Directions for this task:
Restate exactly, and only, the lines spanning from the one with "(forall d, registry_ok (Locator_init d)) /\" to the end of the records below.
--- Given data Enclosed Below ---
(** The test of the search mode keeps the case of the letters: [Foo] occurs in
    [FooBar], [foo] does not; and [Foo] is not equal to [FooBar]. *)
Lemma search_is_case_sensitive :
  row_matches true "Foo" (column_text "name" "FooBar") /\
  ~ row_matches true "foo" (column_text "name" "FooBar") /\
  ~ row_matches false "Foo" (column_text "name" "FooBar").
Proof.
  split; [by exists EmptyString, "Bar"|].
  split; intros Hm; apply row_matches_test in Hm; discriminate Hm.
Qed.

(** The status column: the name is normalized from [Status], and the row
    whose status cell reads [on] is returned. *)
Lemma get_row_status_column :
  match get_row 5 (ftable_self "div.t") "on" "Status" false
                (fstate "div.t" (ftable "div.t" "status" 0 [["off"; " on "]])) with
  | Ret row _ => row = frow "div.t" "status" 20 " on "
  | _ => False
  end.
Proof. vm_compute. reflexivity. Qed.

(* ===================================================================== *)
(** ** The registry: [update_locaters] and the constructors *)
(* ===================================================================== *)

Lemma comprehension_fold (d : locator_dict) (m : gmap string (list string)) (k : string) :
  foldl (fun m kv => <[kv.1 := normalize_entry kv.2]> m) m d !! k =
  match assoc_last k d with
  | Some e => Some (normalize_entry e)
  | None => m !! k
  end.
Proof.
  revert m. induction d as [|[k' e] d IH]; intros m; [reflexivity|].
  cbn [foldl assoc_last fst snd]. rewrite IH.
  destruct (assoc_last k d) as [x|]; [reflexivity|].
  destruct (String.eqb_spec k' k) as [->|Hne].
  - by rewrite lookup_insert_eq.
  - by rewrite lookup_insert_ne.
Qed.

Lemma comprehension_lookup (d : locator_dict) (k : string) :
  comprehension d !! k = normalize_entry <$> assoc_last k d.
Proof.
  unfold comprehension. rewrite comprehension_fold.
  by destruct (assoc_last k d).
Qed.

Lemma dict_update_lookup (old : gmap string (list string)) (d : locator_dict) (k : string) :
  dict_update old (comprehension d) !! k =
  match assoc_last k d with
  | Some e => Some (normalize_entry e)
  | None => old !! k
  end.
Proof.
  unfold dict_update. rewrite lookup_union, comprehension_lookup.
  destruct (assoc_last k d) as [e|]; cbn.
  - by destruct (old !! k).
  - by destruct (old !! k).
Qed.

Lemma assoc_last_None {A} (k : string) (l : list (string * A)) :
  k ∉ map fst l -> assoc_last k l = None.
Proof.
  induction l as [|[k' v] l IH]; [done|]. cbn [map fst assoc_last].
  intros Hn. apply not_elem_of_cons in Hn as [Hne Hn]. rewrite IH by done.
  destruct (String.eqb_spec k' k); [congruence | done].
Qed.

Lemma assoc_last_app {A} (k : string) (a b : list (string * A)) :
  assoc_last k (a ++ b) =
  match assoc_last k b with
  | Some x => Some x
  | None => assoc_last k a
  end.
Proof.
  induction a as [|[k' v] a IH]; cbn [app assoc_last].
  - by destruct (assoc_last k b).
  - rewrite IH. by destruct (assoc_last k b), (assoc_last k a).
Qed.

Lemma assoc_last_elem {A} (k : string) (l : list (string * A)) :
  k ∈ map fst l -> is_Some (assoc_last k l).
Proof.
  induction l as [|[k' v] l IH]; cbn [map fst assoc_last]; [by intros ?%elem_of_nil|].
  intros [Heq|Hin]%elem_of_cons.
  - subst k'. destruct (assoc_last k l); [done|]. by rewrite String.eqb_refl.
  - destruct (IH Hin) as [x ->]. done.
Qed.

Section Registry.
Context `{Driver World Elem}.
Local Abbreviation state := (state World Elem).

Lemma update_locaters_run (d : locator_dict) (s : state) :
  update_locaters d s =
  Ret tt (State (world s) (dict_update (locators s) (comprehension d))
                (trace s ++ [EvLog INFO (Fmt "Updating element: {}" [ADict d])])).
Proof. reflexivity. Qed.

(** X1: [update_locaters] always returns and leaves the page alone. In the
    dict [get_all_locators] returns after it, a name of the new dict has the
    entry the new dict keeps for it, its last one, with [By.CSS_SELECTOR] in
    place of a strategy that is [None]; every other name has what it had
    before. And [get_locator] on a name of the new dict returns that two-item
    list. *)
Theorem update_locaters_last_write_wins (d : locator_dict) (s : state) :
  exists s' all s'',
    update_locaters d s = Ret tt s' /\
    get_all_locators s' = Ret all s'' /\
    world s'' = world s /\
    (forall k, all !! k =
               match assoc_last k d with
               | Some e => Some [default CSS_SELECTOR e.1; e.2]
               | None => locators s !! k
               end) /\
    (forall k e, assoc_last k d = Some e ->
       exists s3, get_locator k s' = Ret [default CSS_SELECTOR e.1; e.2] s3 /\
                  locators s3 = locators s' /\ world s3 = world s).
Proof.
  eexists _, _, _. split; [apply update_locaters_run|]. split; [reflexivity|].
  split; [done|]. cbn [with_events locators].
  assert (Hk : forall k, dict_update (locators s) (comprehension d) !! k =
               match assoc_last k d with
               | Some e => Some [default CSS_SELECTOR e.1; e.2]
               | None => locators s !! k
               end).
  { intros k. rewrite dict_update_lookup. destruct (assoc_last k d) as [[[b|] v]|]; reflexivity. }
  split; [exact Hk|].
  intros k e He. eexists.
  rewrite (get_locator_known k (default CSS_SELECTOR e.1) e.2).
  - split; [reflexivity|]. done.
  - cbn [locators]. by rewrite Hk, He.
Qed.

End Registry.

Lemma registry_ok_update (old : gmap string (list string)) (d : locator_dict) :
  registry_ok old -> registry_ok (dict_update old (comprehension d)).
Proof.
  intros Hold k l. rewrite dict_update_lookup.
  destruct (assoc_last k d) as [e|]; [|apply Hold].
  intros [= <-]. by eexists _, _.
Qed.

Lemma registry_ok_empty : registry_ok ∅.
Proof. intros k l Hl. by rewrite lookup_empty in Hl. Qed.

Lemma registry_ok_init (d : locator_dict) : registry_ok (Locator_init d).
Proof.
  intros k l. unfold Locator_init. rewrite comprehension_lookup.
  destruct (assoc_last k d) as [e|]; [|done]. intros [= <-]. by eexists _, _.
Qed.

Section Constructors.
Context `{Driver World Elem}.
Local Abbreviation state := (state World Elem).

(** X2: every entry of a registry that [Locator.__init__] built has two
    items, and [update_locaters] keeps it so. On such a registry
    [get_locator] either returns a two-item list after its one log line, for
    a name that is there, or raises [IndexError] with the state as it was, for
    a name that is not: the unpacking [by, value = ...] of its callers never
    fails. *)
Theorem registry_entries_have_two_items :
  (forall d, registry_ok (Locator_init d)) /\
  (forall d (s : state),
     registry_ok (locators s) ->
     exists s', update_locaters d s = Ret tt s' /\ registry_ok (locators s')) /\
  (forall n (s : state),
     registry_ok (locators s) ->
     (exists by_ v, locators s !! n = Some [by_; v] /\
                    get_locator n s = Ret [by_; v] (with_events s [ev_getting n by_ v])) \/
     (locators s !! n = None /\ get_locator n s = Exc IndexError s)).
Proof.
  split; [exact registry_ok_init|]. split.
  - intros d s Hok. eexists. split; [apply update_locaters_run|].
    by apply registry_ok_update.
  - intros n s Hok. destruct (locators s !! n) as [l|] eqn:Hl.
    + destruct (Hok n l Hl) as (by_ & v & ->). left. exists by_, v. split; [done|].
      by apply get_locator_known.
    + right. split; [done|]. unfold get_locator. by rewrite Hl.
Qed.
--- End of Enclosed Given data ---
Exercise response:
  (forall d, registry_ok (Locator_init d)) /\
  (forall d (s : state),
     registry_ok (locators s) ->
     exists s', update_locaters d s = Ret tt s' /\ registry_ok (locators s')) /\
  (forall n (s : state),
     registry_ok (locators s) ->
     (exists by_ v, locators s !! n = Some [by_; v] /\
                    get_locator n s = Ret [by_; v] (with_events s [ev_getting n by_ v])) \/
     (locators s !! n = None /\ get_locator n s = Exc IndexError s)).
Proof.
  split; [exact registry_ok_init|]. split.
  - intros d s Hok. eexists. split; [apply update_locaters_run|].
    by apply registry_ok_update.
  - intros n s Hok. destruct (locators s !! n) as [l|] eqn:Hl.
    + destruct (Hok n l Hl) as (by_ & v & ->). left. exists by_, v. split; [done|].
      by apply get_locator_known.
    + right. split; [done|]. unfold get_locator. by rewrite Hl.
Qed.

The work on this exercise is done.